Directions
Please set down word for word every line from the one holding "Definition with_hovered (b" to the end of the data below, both included.

=== Supplied information ===

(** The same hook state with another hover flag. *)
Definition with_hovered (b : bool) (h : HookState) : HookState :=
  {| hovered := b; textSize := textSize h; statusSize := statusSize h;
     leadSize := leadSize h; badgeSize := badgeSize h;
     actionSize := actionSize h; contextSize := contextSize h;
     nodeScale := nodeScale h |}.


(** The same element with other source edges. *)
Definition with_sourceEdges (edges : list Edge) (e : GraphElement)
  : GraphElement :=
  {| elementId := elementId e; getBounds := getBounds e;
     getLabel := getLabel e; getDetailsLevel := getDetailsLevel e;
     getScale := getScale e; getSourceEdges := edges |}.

===

Expected output
Definition with_hovered (b : bool) (h : HookState) : HookState :=
  {| hovered := b; textSize := textSize h; statusSize := statusSize h;
     leadSize := leadSize h; badgeSize := badgeSize h;
     actionSize := actionSize h; contextSize := contextSize h;
     nodeScale := nodeScale h |}.


(** The same element with other source edges. *)
Definition with_sourceEdges (edges : list Edge) (e : GraphElement)
  : GraphElement :=
  {| elementId := elementId e; getBounds := getBounds e;
     getLabel := getLabel e; getDetailsLevel := getDetailsLevel e;
     getScale := getScale e; getSourceEdges := edges |}.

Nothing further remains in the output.